Master Data Management

Laura Mather (US) - What the New FFIEC Guidelines Mean for Data Breach Trends

On June 28, 2011, the Federal Financial Institutions Examination Council (FFIEC) issued guidance for the banking industry to better address today's growing online security pandemic. The message is clear: cyber security must be prioritized. Unfortunately, redundant government policies are costing bay area businesses millions of dollars in compliance and fines, with no guarantee of enhanced protection. As noted by the Bay Area Cyber Security Council, "state standards vary, are inconsistent, and require significant resources to monitor and that businesses need a voice at the table during policy discussions."

Today's web-based attacks are incredibly sophisticated, and some of the recent methods that online criminals have used to penetrate various types of websites include: sensitive information scraping, probing of customer lists on intranets, submission of fraudulent tax returns, architecture probing and more. With the federal government finally behind consumers, "now is the time for the business community to help educate legislators and establish policies that protect the competitive vitality of American companies and the interests of consumers." Organizations must be better equipped to respond to these types of threats in real-time, and identifying normal vs. abnormal online traffic has become a critical approach to stifling zero day web-borne attacks.

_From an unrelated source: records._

(* ===== verification/DaemonProofs.v ===== *)
(** * Proofs about the daemon's start-up and teardown

    Module [DescriptorProofs]: what [reserveFD] leaves behind.  Module [ThreadPoolProofs]: what a worker does.  Module [DaemonProofs]: which exit code
    [run] gives, that nothing is left, and which objects are destroyed under a running thread. *)

From stdpp Require Import prelude fin_maps fin_map_dom gmap strings.
From S2P Require Import Prelude Queues Daemon.

Module DescriptorProofs.
Import FileDescriptors.

Lemma lowest_from_used fuel i (m : table) : is_Some (m !! lowest_from fuel i m) -> forall k, i <= k <= i + fuel -> is_Some (m !! k).
Proof.
  revert i. induction fuel as [|fuel IH]; intros i; cbn.
  - intros Hs k Hk. by replace k with i by lia.
  - destruct (m !! i) as [x|] eqn:Hi; [|rewrite Hi; by intros []]. intros Hs k Hk.
    destruct (decide (k = i)) as [->|]; [by rewrite Hi|]. apply (IH (S i)); [done|lia].
Qed.

(** There is a free number, since one of the first [size m + 1] is. *)
Lemma lowest_free (m : table) : m !! lowest m = None.
Proof.
  destruct (m !! lowest m) eqn:Hm; [exfalso|done].
  assert (Hsub : list_to_set (seq 0 (S (size m))) ⊆ dom m).
  { intros k [_ Hk]%elem_of_list_to_set%elem_of_seq. apply elem_of_dom, (lowest_from_used (size m) 0 m); [unfold lowest in Hm; by rewrite Hm|lia]. }
  apply subseteq_size in Hsub. rewrite size_list_to_set, length_seq, size_dom in Hsub by apply NoDup_seq. lia.
Qed.

(** When [reserveFD] returns, the descriptor is /dev/null, closed on exec, and no other has changed; what it
    referred to before is gone: the check for a descriptor in use never succeeds. *)
Lemma reserveFD_spec fd open_ok dup_ok set_ok (m : table) :
  match reserveFD fd open_ok dup_ok set_ok m with
  | Ret m' => m' !! fd = Some ("/dev/null", true) /\ forall k, k <> fd -> m' !! k = m !! k
  | Abort f => f = AssertionFailed /\ open_ok && dup_ok && set_ok = false
  end.
Proof.
  unfold reserveFD. assert (Hd : (let '(flags, errno) := getfd fd m in ((flags =? 0) && (errno =? EBADFD))%Z) = false).
  { unfold getfd. destruct (m !! fd) as [[f []]|]; done. }
  destruct (getfd fd m) as [flags errno]. rewrite Hd. cbn [negb assert mbind outcome_bind].
  destruct open_ok; [|done]. cbn [assert mbind outcome_bind]. pose proof (lowest_free m) as Hl. case_decide as He.
  - subst fd. split; [by simplify_map_eq|]. intros k Hk. by simplify_map_eq.
  - destruct dup_ok; [|done]. destruct set_ok; [|done]. cbn [assert mbind outcome_bind]. split.
    + by rewrite lookup_delete_ne, lookup_insert_eq by done.
    + intros k Hk. destruct (decide (k = lowest m)) as [->|Hne]; [by rewrite lookup_delete_eq|].
      by rewrite lookup_delete_ne, !lookup_insert_ne by done.
Qed.

End DescriptorProofs.

Module ThreadPoolProofs.
Import ThreadPool.
Section Worker.
Context {T S : Type} (doWork : T -> S -> S).

(** The jobs that come before the queue is stopped. *)
Fixpoint jobs_before_stop (answers : list (option T + ConcurrencyErrc)) : list T :=
  match answers with
  | inr e :: rest => if decide (e = kErrStopped) then [] else jobs_before_stop rest
  | inl (Some job) :: rest => job :: jobs_before_stop rest
  | _ => []
  end.

Definition is_stop (a : option T + ConcurrencyErrc) : bool := match a with inr e => bool_decide (e = kErrStopped) | inl _ => false end.

(** A worker carries out the jobs it gets, once and in order, goes on after any error but the end of the queue, and stops exactly
    then. *)
Lemma worker_runs answers s : Forall (fun a => a <> inl None) answers ->
  run doWork answers s = Ret (foldl (fun s job => doWork job s) s (jobs_before_stop answers), existsb is_stop answers).
Proof.
  intros Ha. revert s. induction Ha as [|[[job|]|e] rest Hne _ IH]; intros s; cbn; [done|apply IH|done|].
  case_decide as He; [by rewrite bool_decide_eq_true_2|]. rewrite bool_decide_eq_false_2 by done. apply IH.
Qed.

End Worker.
End ThreadPoolProofs.

Module DaemonProofs.
Import Daemon.

(** Whether the manager initialises, and whether the daemon ends with success. *)
Definition initialises (i : inputs) : bool :=
  (total_processes i <=? kMaxProcesses)%nat && alive_init i && (negb (watchdog_config i) || (watchdog_init i && watchdog_enable i)).
Definition succeeds (i : inputs) : bool := initialises i && control_created i && manager_run i.

(** Whether the threads get created at all: the processes fit and the alive monitor initialises. *)
Definition pooled (i : inputs) : bool := (total_processes i <=? kMaxProcesses)%nat && alive_init i.

(** The places that come before the first thread exists. *)
Definition before_threads (p : place) : bool :=
  match p with
  | Making (RecoveryClient | AliveMonitor | Watchdog | Manager | EventQueue | ProcessMonitor | ProcessMap | OsHandler) => true
  | _ => false
  end.

(** The exception that is met on the way, if any: not every place is reached. *)
Definition reached (i : inputs) (p : place) : bool :=
  match p with
  | Making (RecoveryClient | AliveMonitor | Watchdog | Manager) => true
  | Making (EventQueue | ProcessMonitor | ProcessMap | OsHandler | WorkerJobs | ThreadPool | Graph) => pooled i
  | Making ControlProvider => initialises i && control_created i
  | WorkerThread n => pooled i && (n <? kNumWorkerThreads)%nat
  end.
Definition thrown_at (i : inputs) : option place :=
  match throws i with Some p => if reached i p then Some p else None | None => None end.

(** The exceptions that end the process: a [noexcept] function throws, or threads of the pool are not joined. *)
Definition terminates (p : place) : bool :=
  match p with Making ControlProvider => true | WorkerThread n => (0 <? n)%nat | _ => false end.

(** The threads that are waited for end: the OS handler's, and the workers, which exist when the graph is made. *)
Definition threads_end (i : inputs) (p : option place) : bool :=
  wait_returns i && match p with None | Some (Making Graph) => workers_return i | _ => true end.

(** Nothing is left: no object, no thread. *)
Definition all_gone (w : t) : Prop := live w = [] /\ owned w = [] /\ running w = [].

(** The service threads reach the manager until the control provider is destroyed, which happens last. *)
Definition service_faults (i : inputs) : list (thread * object) :=
  if initialises i && control_created i then [(Service, EventQueue); (Service, Manager)] else [].

(** How the block ends. *)
Definition block_ends (i : inputs) (r : res Z) : Prop :=
  match thrown_at i with
  | None =>
      if pooled i && negb (threads_end i None) then exists th, r = Hung th
      else exists w, r = Ok (if succeeds i then EXIT_SUCCESS else EXIT_FAILURE) w /\ all_gone w /\ faults w = service_faults i /\
        last (watchdog w) = Some WDisable
  | Some p =>
      if before_threads p then exists w, r = Ok EXIT_FAILURE w /\ all_gone w /\ faults w = []
      else if terminates p then r = Terminated
      else if threads_end i (Some p) then exists w, r = Ok EXIT_FAILURE w /\ (OsThread, EventQueue) ∈ faults w
      else exists th, r = Hung th
  end.

(** Evaluates the block at every combination of the inputs that it looks at. *)
Local Ltac run_out := vm_compute; first
  [ reflexivity | eexists; reflexivity
  | eexists; split; [reflexivity|]; repeat split; repeat first [left|right] ].

Lemma block_without_exceptions i : throws i = None -> block_ends i (run_block i start_up).
Proof.
  destruct i as [th wr wo n ai wc wi we cc mr fo]. cbn. intros ->.
  unfold block_ends, thrown_at, threads_end, pooled, run_block, body, initialize, service_faults, succeeds, initialises.
  cbn [throws total_processes alive_init wait_returns workers_return]. rewrite Nat.leb_antisym. destruct (kMaxProcesses <? n).
  { cbn [negb andb]. run_out. }
  destruct ai; [|cbn [negb andb]; run_out].
  destruct wr, wo, wc, wi, we, cc, mr, fo; run_out.
Qed.

(** A place that is not met makes no difference. *)
Lemma block_exception i p : throws i = Some p -> block_ends i (run_block i start_up).
Proof.
  destruct i as [th wr wo n ai wc wi we cc mr fo]. cbn. intros ->.
  unfold block_ends, thrown_at, reached, threads_end, pooled, run_block, body, initialize, service_faults, succeeds, initialises.
  cbn [throws total_processes alive_init wait_returns workers_return]. rewrite Nat.leb_antisym. destruct (kMaxProcesses <? n).
  { cbn [negb andb]. destruct p as [[]|k]; run_out. }
  destruct ai; [|cbn [negb andb]; destruct p as [[]|k]; run_out].
  destruct p as [[]|[|k]]; [run_out..| | | | | |].
  1-2: destruct wr; run_out.
  1: destruct wr, wo; run_out.
  1: destruct wr, wo, wc, wi, we, cc, mr, fo; run_out.
  1: destruct wr; run_out.
  destruct (decide (k < 15)%nat) as [Hk|Hk].
  - do 15 (destruct k as [|k]; [run_out|]). lia.
  - do 15 (destruct k as [|k]; [lia|]). clear Hk. destruct wr, wo, wc, wi, we, cc, mr, fo; run_out.
Qed.

Lemma block_always_ends i : block_ends i (run_block i start_up).
Proof. destruct (throws i) as [p|] eqn:Hp; [by eapply block_exception|by apply block_without_exceptions]. Qed.

(** Once the manager has begun to initialise, none of the ten signals ends the process: each asks the main loop to end. *)
Lemma signals_cancel i w ok w' signal : initialize i w = Ok ok w' -> signal ∈ handled_signals ->
  exists w2, deliver signal w' = Some w2 /\ em_cancelled w2 = true /\ live w2 = live w'.
Proof.
  intros Hi Hs. assert (Hh : handled w' = handled_signals).
  { revert Hi. unfold initialize, initializeProcessGroups, createProcessComponentsObjects, make_pool, make, bind.
    repeat (case_match; simplify_eq/=); intros; simplify_eq/=; done. }
  unfold deliver. rewrite Hh, decide_True by done. eauto.
Qed.

(** C11: for every command line, table of descriptors and configuration, and whatever happens on the way.  Without an exception on the
    way ([thrown_at]) the daemon comes to its end with exit code 0 exactly when it was asked for help or everything from the
    configuration to the manager's [run] succeeded, every object is destroyed and every thread joined, the watchdog is disabled last,
    and the only objects destroyed while a thread could reach them are the manager and its queue, under the control service; but
    where the threads have been created and one that the teardown waits for does not end, the OS handler in its wait for children or a
    worker in its job, the daemon hangs.  An exception before the first
    thread is turned into a failure code after everything has been destroyed.  One after it ends the process at once when it comes
    from creating the control provider or from a worker thread other than the first, and otherwise destroys the event queue under the
    running OS handler and then returns a failure code or hangs, by whether the threads end.  No descriptor but the reserved one
    changes, and the process aborts only when that one cannot be reserved. *)
Theorem daemon_lifecycle options open_ok dup_ok set_ok fds load :
  match run options open_ok dup_ok set_ok fds load with
  | Abort f => f = AssertionFailed /\ open_ok && dup_ok && set_ok = false
  | Ret (r, fds') =>
      (forall k, k <> sync_fd -> fds' !! k = fds !! k) /\
      match parse options "etc/launch_manager_config.bin" with
      | inr code => r = Ok code start_up
      | inl path =>
          match load path with
          | None => r = Ok EXIT_FAILURE start_up
          | Some i =>
              match thrown_at i with
              | None =>
                  if pooled i && negb (threads_end i None) then exists th, r = Hung th
                  else exists w, r = Ok (if succeeds i then EXIT_SUCCESS else EXIT_FAILURE) w /\ all_gone w /\ faults w = service_faults i /\
                    last (watchdog w) = Some WDisable
              | Some p =>
                  if before_threads p then exists w, r = Ok EXIT_FAILURE w /\ all_gone w /\ faults w = []
                  else if terminates p then r = Terminated
                  else if threads_end i (Some p) then exists w, r = Ok EXIT_FAILURE w /\ (OsThread, EventQueue) ∈ faults w
                  else exists th, r = Hung th
              end
          end
      end
  end.
Proof.
  unfold run. destruct (parse _ _) as [path|code]; [|done].
  pose proof (DescriptorProofs.reserveFD_spec sync_fd open_ok dup_ok set_ok fds) as Hfd.
  destruct (FileDescriptors.reserveFD _ _ _ _ _) as [fds1|f]; [|done]. cbn [mbind outcome_bind]. destruct Hfd as [_ Hfd].
  destruct (load path) as [i|]; [|done]. split; [intros k Hk; rewrite lookup_delete_ne by done; auto|].
  apply (block_always_ends i).
Qed.

(** Examples: an orderly end, and an exception when the graph is made. *)
Definition calm : inputs := mkInputs None true true 3 true true true true true true false.
Definition thrown : inputs := mkInputs (Some (Making Graph)) true true 3 true true true true true true false.

Example example_calm :
  match run_block calm start_up with Ok code w => (code, live w, running w, faults w) | _ => (2%Z, [], [], []) end =
  (0%Z, [], [], [(Service, EventQueue); (Service, Manager)]).
Proof. by vm_compute. Qed.

Example example_thrown :
  match run_block thrown start_up with Ok code w => (code, live w, running w, faults w) | _ => (2%Z, [], [], []) end =
  (1%Z, [], [], [(OsThread, EventQueue); (Workers, EventQueue); (Workers, ProcessMonitor); (Workers, AliveMonitor)]).
Proof. by vm_compute. Qed.

(** A child that does not end keeps the OS handler in its wait, and the teardown waits for it. *)
Example example_child_left : run_block (mkInputs None false true 3 true true true true true true false) start_up = Hung OsThread.
Proof. by vm_compute. Qed.

End DaemonProofs.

The new FFIEC guidance has specifically noted that transaction monitoring and anomaly detection is necessary and actually "could have assisted in preventing many fraudulent money transfers as they were clearly out of the ordinary when compared with the customer's established patterns of behavior." United States businesses and financial institutions in 2010 saw a surge in data loss as a result of breaches (Verizon Data Breach Investigation Report 2011), and the trend of high-profile breaches has continued to increase in 2011. The hope is that these new guidelines will be a step in the right direction for further protecting organizations against the growing threat of online crime.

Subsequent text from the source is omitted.